Today is World Mental Health Day. Many people are sharing their stories about the reality of living with mental health. Why is this important? Because by sharing our stories and uniting our voices we can be the change needed to make sure that people and families affected get the help and support they need.

For me personally being able to speak out and not be ashamed to admit that I have suffered is very important. For a long time, I felt I couldn’t speak out, silenced not only by my own fears and doubts but those around me.

Birth trauma sadly affects many women and their partners, however, there can be a silencing of birth trauma that makes those affected feel they should get over it. After all, isn’t the birth of a baby a happy joyous event? To admit that they are struggling after a difficult birth, that they feel overwhelmed or have feelings of grief, anger or sadness can be hard.

If one ever acknowledges what we have been through, it is like it has never happened. This was definitely true for me. My family, friends and those who cared for me after the birth never once asked if I was ok, despite all that we had been through. When the fact that I was struggling was just not acknowledged it led me to believe that I should try to forget it, be grateful myself and my baby were alive and not complain or make a fuss. However, this led to me trying to bury feelings that couldn’t be wiped away.

As time passed my trauma and the inability to talk about what I was feeling and struggling with led to me developing Perinatal PTSD. Yet it took many years to actually get a diagnosis, instead, I was passed around from person to person, service to service and offered treatments that didn’t help because they weren’t for PTSD. The more people I saw, the more treatments I had that didn’t help, the more I believed I was deflective and weak, the problem was me! The problem wasn’t ‘me’ I was instead that I wasn’t being given the right therapy to get well.

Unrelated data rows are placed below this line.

(* ===== verification/Ioctl.v ===== *)
(** * Ioctl: terminal control (kernel/chr_drv/tty_ioctl.c, serial.c) and the
    character devices (fs/char_dev.c)

    [struct termios] and [struct termio] are copied to and from the user as bytes;
    [termios_bytes] is the layout of the first in memory, with the two bytes of
    padding at its end kept after the control characters. *)
From S2P Require Import Prelude Console Task Sched Services Fork Tty.

Module Ioctl.
Import Tty.

(** ** Structures as bytes *)
Definition le16 (v : Z) : list Z := [u8 v; u8 (Z.shiftr v 8)].
Definition le32 (v : Z) : list Z := [u8 v; u8 (Z.shiftr v 8); u8 (Z.shiftr v 16); u8 (Z.shiftr v 24)].
Definition byte_at (l : list Z) (i : nat) : Z := default 0 (l !! i).
Definition word_at (l : list Z) (i : nat) : Z := byte_at l i + 256 * byte_at l (i + 1).
Definition long_at (l : list Z) (i : nat) : Z :=
  word_at l i + 65536 * word_at l (i + 2).

Definition NCC : nat := 8.
Definition termios_size : nat := 36.
Definition termios_bytes (t : termios) : list Z :=
  le32 (c_iflag t) ++ le32 (c_oflag t) ++ le32 (c_cflag t) ++ le32 (c_lflag t) ++
  [c_line t] ++ map (fun i => byte_at (c_cc t) i) (seq 0 19).
Definition termios_of (l : list Z) : termios :=
  mk_termios (long_at l 0) (long_at l 4) (long_at l 8) (long_at l 12) (byte_at l 16)
    (map (fun i => byte_at l (17 + i)) (seq 0 19)).

Record termio : Type := mk_termio {
  s_iflag : Z; s_oflag : Z; s_cflag : Z; s_lflag : Z; s_line : Z; s_cc : list Z
}.
Definition termio_size : nat := 18.
(** [pad] is what the stack holds in the last byte. *)
Definition termio_bytes (pad : Z) (t : termio) : list Z :=
  le16 (s_iflag t) ++ le16 (s_oflag t) ++ le16 (s_cflag t) ++ le16 (s_lflag t) ++
  [s_line t] ++ map (fun i => byte_at (s_cc t) i) (seq 0 NCC) ++ [pad].
Definition termio_of (l : list Z) : termio :=
  mk_termio (word_at l 0) (word_at l 2) (word_at l 4) (word_at l 6) (byte_at l 8)
    (map (fun i => byte_at l (9 + i)) (seq 0 NCC)).

(** The loops that copy a structure. *)
Fixpoint put_bytes (l : list Z) (a : Z) : M kernel unit :=
  match l with
  | [] => ret tt
  | b :: l => put_fs_byte b a ;;; put_bytes l (a + 1)
  end.
Fixpoint get_bytes (n : nat) (a : Z) : M kernel (list Z) :=
  match n with
  | O => ret []
  | S n => b <- get_fs_byte a ;; l <- get_bytes n (a + 1) ;; ret (b :: l)
  end.

(** ** Serial lines *)
Definition quotient : list Z :=
  [0; 2304; 1536; 1047; 857; 768; 576; 384; 192; 96; 64; 48; 24; 12; 6; 3].

Definition change_speed (i : nat) : M kernel unit :=
  t <- get_tty i ;;
  let port := u16 (data (read_q t)) in
  if port =? 0 then ret tt else
  quot <- deref (quotient !! Z.to_nat (Z.land (c_cflag (tios t)) 15)) ;;
  Sched.outb 128 (port + 3) ;;;
  Sched.outb (Z.land quot 255) port ;;;
  Sched.outb (Z.shiftr quot 8) (port + 1) ;;;
  Sched.outb 3 (port + 3).

Section Devices.
Context (inb : Z -> Z).

(** [init] of serial.c; and [rs_init] less the interrupt gates. *)
Definition init (port : Z) : M kernel unit :=
  Sched.outb 128 (port + 3) ;;;
  Sched.outb 48 port ;;;
  Sched.outb 0 (port + 1) ;;;
  Sched.outb 3 (port + 3) ;;;
  Sched.outb 11 (port + 4) ;;;
  Sched.outb 13 (port + 1).
Definition rs_init : M kernel unit :=
  t1 <- get_tty 1 ;; init (data (read_q t1)) ;;;
  t2 <- get_tty 2 ;; init (data (read_q t2)) ;;;
  Sched.outb (Z.land (inb 33) 231) 33.

(** ** Terminal control *)
Definition flush (i : nat) (w : which) : M kernel unit :=
  mod_tty i (upd_queue w (fun q => q <| head := tail q |>)).
Definition wait_until_sent (i : nat) : M kernel unit := ret tt.
Definition send_break (i : nat) : M kernel unit := ret tt.

Context {S : Services}.

Definition get_termios (i : nat) (a : Z) : M kernel Z :=
  Fork.verify_area a (Z.of_nat termios_size) ;;;
  t <- get_tty i ;;
  put_bytes (termios_bytes (tios t)) a ;;;
  ret 0.
Definition set_termios (i : nat) (a : Z) : M kernel Z :=
  l <- get_bytes termios_size a ;;
  mod_tty i (fun t => t <| tios := termios_of l |>) ;;;
  change_speed i ;;;
  ret 0.

Definition get_termio (pad : Z) (i : nat) (a : Z) : M kernel Z :=
  Fork.verify_area a (Z.of_nat termio_size) ;;;
  t <- get_tty i ;;
  let m := tios t in
  let tmp := mk_termio (u16 (c_iflag m)) (u16 (c_oflag m)) (u16 (c_cflag m)) (u16 (c_lflag m))
               (c_line m) (take NCC (c_cc m)) in
  put_bytes (termio_bytes pad tmp) a ;;;
  ret 0.

(** [*(unsigned short * )&v = w]: the low half is replaced. *)
Definition set_low (w v : Z) : Z := v - u16 v + w.
Definition set_termio (i : nat) (a : Z) : M kernel Z :=
  l <- get_bytes termio_size a ;;
  let tmp := termio_of l in
  mod_tty i (fun t => t <| tios ::= fun m =>
    m <| c_iflag ::= set_low (s_iflag tmp) |> <| c_oflag ::= set_low (s_oflag tmp) |>
      <| c_cflag ::= set_low (s_cflag tmp) |> <| c_lflag ::= set_low (s_lflag tmp) |>
      <| c_line := s_line tmp |> <| c_cc ::= fun c => s_cc tmp ++ drop NCC c |> |>) ;;;
  change_speed i ;;;
  ret 0.

Definition TCGETS : Z := 21505.
Definition TCSETS : Z := 21506.
Definition TCSETSW : Z := 21507.
Definition TCSETSF : Z := 21508.
Definition TCGETA : Z := 21509.
Definition TCSETA : Z := 21510.
Definition TCSETAW : Z := 21511.
Definition TCSETAF : Z := 21512.
Definition TCSBRK : Z := 21513.
Definition TCFLSH : Z := 21515.
Definition TIOCGPGRP : Z := 21519.
Definition TIOCSPGRP : Z := 21520.
Definition TIOCOUTQ : Z := 21521.
Definition TIOCINQ : Z := 21531.

Definition MAJOR (dev : Z) : Z := Z.shiftr (u32 dev) 8.
Definition MINOR (dev : Z) : Z := Z.land dev 255.

(** All the other commands answer [-EINVAL]. *)
Definition tty_ioctl (pad dev cmd arg : Z) : M kernel Z :=
  p <- cur ;;
  dev <- (if MAJOR dev =? 5
          then if tty p <? 0 then panic "tty_ioctl: dev<0" else ret (tty p)
          else ret (MINOR dev)) ;;
  let i := Z.to_nat dev in
  if cmd =? TCGETS then get_termios i arg
  else if cmd =? TCSETSF then flush i Read ;;; wait_until_sent i ;;; set_termios i arg
  else if cmd =? TCSETSW then wait_until_sent i ;;; set_termios i arg
  else if cmd =? TCSETS then set_termios i arg
  else if cmd =? TCGETA then get_termio pad i arg
  else if cmd =? TCSETAF then flush i Read ;;; wait_until_sent i ;;; set_termio i arg
  else if cmd =? TCSETAW then wait_until_sent i ;;; set_termio i arg
  else if cmd =? TCSETA then set_termio i arg
  else if cmd =? TCSBRK then
    when (negb (truth arg)) (wait_until_sent i ;;; send_break i) ;;; ret 0
  else if cmd =? TCFLSH then
    if arg =? 0 then flush i Read ;;; ret 0
    else if arg =? 1 then flush i Write ;;; ret 0
    else if arg =? 2 then flush i Read ;;; flush i Write ;;; ret 0
    else ret (- EINVAL)
  else if cmd =? TIOCGPGRP then
    Fork.verify_area arg 4 ;;; t <- get_tty i ;; put_fs_long (tty_pgrp t) arg ;;; ret 0
  else if cmd =? TIOCSPGRP then
    v <- get_fs_long arg ;; mod_tty i (fun t => t <| tty_pgrp := i32 v |>) ;;; ret 0
  else if cmd =? TIOCOUTQ then
    Fork.verify_area arg 4 ;;; t <- get_tty i ;; put_fs_long (CHARS (write_q t)) arg ;;; ret 0
  else if cmd =? TIOCINQ then
    Fork.verify_area arg 4 ;;; t <- get_tty i ;; put_fs_long (CHARS (secondary t)) arg ;;; ret 0
  else ret (- EINVAL).

(** ** Character devices

    The file position is passed and returned: [(result, position)]. *)
Section CharDev.
Context (fuel rounds depth : nat).
Inductive rw : Type := READ | WRITE.
Definition is_read (d : rw) : bool := match d with READ => true | WRITE => false end.

Definition rw_ttyx (d : rw) (minor buf count pos : Z) : M kernel (Z * Z) :=
  n <- (if is_read d then tty_read fuel minor buf count
        else tty_write inb fuel rounds depth minor buf count) ;;
  ret (n, pos).

Definition rw_tty (d : rw) (minor buf count pos : Z) : M kernel (Z * Z) :=
  p <- cur ;;
  if tty p <? 0 then ret (- EPERM, pos) else rw_ttyx d (tty p) buf count pos.

Definition rw_ram (d : rw) (buf count pos : Z) : M kernel (Z * Z) := ret (- EIO, pos).
Definition rw_mem (d : rw) (buf count pos : Z) : M kernel (Z * Z) := ret (- EIO, pos).
Definition rw_kmem (d : rw) (buf count pos : Z) : M kernel (Z * Z) := ret (- EIO, pos).

Definition port_byte (d : rw) (i buf : Z) : M kernel unit :=
  if is_read d then put_fs_byte (inb i) buf else v <- get_fs_byte buf ;; Sched.outb v i.
Definition rw_port (d : rw) (buf count pos : Z) : M kernel (Z * Z) :=
  i <- loop (Z.to_nat (65536 - pos) + 1) (fun i =>
         if (i - pos <? count) && (i <? 65536)
         then port_byte d i (buf + (i - pos)) ;;; ret (inl (i + 1)) else ret (inr i)) pos ;;
  ret (i - pos, i).

Definition rw_memory (d : rw) (minor buf count pos : Z) : M kernel (Z * Z) :=
  if minor =? 0 then rw_ram d buf count pos
  else if minor =? 1 then rw_mem d buf count pos
  else if minor =? 2 then rw_kmem d buf count pos
  else if minor =? 3 then ret (if is_read d then 0 else count, pos)
  else if minor =? 4 then rw_port d buf count pos
  else ret (- EIO, pos).

(** [crw_table] *)
Definition crw_table : list (option (rw -> Z -> Z -> Z -> Z -> M kernel (Z * Z))) :=
  [None; Some rw_memory; None; None; Some rw_ttyx; Some rw_tty; None; None].
Definition rw_char (d : rw) (dev buf count pos : Z) : M kernel (Z * Z) :=
  match crw_table !! Z.to_nat (MAJOR dev) with
  | Some (Some call_addr) => call_addr d (MINOR dev) buf count pos
  | _ => ret (- ENODEV, pos)
  end.
End CharDev.
End Devices.
End Ioctl.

It is important too that we truly listen to those who are struggling with their mental health. When I tried with one counsellor to talk about my birth experience she told me to ‘let it go’, to try to concentrate on now and that we were alive. Oh, how I wished I could. Instead, images haunted my mind, anxiety ravaged my body and I became a ghost, a mere shadow of who I used to be. I needed to be heard and given a safe space to talk, grieve and understand what had happened and why.

Perinatal PTSD stole a lot of my life, it has also affected my parenting and intimately my children. If just one person had acknowledged the horror I had endured, If one person had listened sooner, if one person had said what happened to you mattered, instead of making me feel bad for not ‘getting over’ it, maybe I would have recovered sooner.

My battle to get a diagnosis and treatment has driven me to try and raise awareness of the impact a traumatic birth can have on families and their mental well-being. That PTSD can result from birth, a difficult pregnancy or a baby in neonatal and as such families need support.

Every day I fight to get families the help they need both in maternity and mental health services.

Every day I will speak up for those who have suffered birth trauma.

Every day I will lift my voice and hope that people listen about PTSD and the devastation it causes.

No one should struggle to access support for their mental health, instead, it must be as important as any physical illness. We cannot afford to ignore perinatal mental health because the impact on children, families and communities is huge. But more than that it is the impact it has on the individuals whose lives it rips apart, whose memories it steals and hearts it breaks.

This morning as I rushed out the door I glanced at the picture on my wall of my two beautiful girls and the tears filled my eyes. I was let down by those who I needed to help me. Yet I know that in reality, it was not their fault, but the fault of a system that lacks correct training, services and therapies. The fault lies in making mothers feel that bringing home a healthy baby is all that matters.

Things are improving with more speaking out and sharing their experiences. I hope that in time there will be greater awareness and support, especially around how trauma in general is tied in with mental health. I’m lucky because I get to offer the support I never had to the families I now care for. To provide that safe space and the strategies they need to help them to recover.

Mental health matters, it matters because it affects each and every one of us. So today World Mental Health Day, look at those brave enough to share their stories, real people who struggle every day and remember that sometimes all they need is for you to listen, because in doing so you can make a world of difference.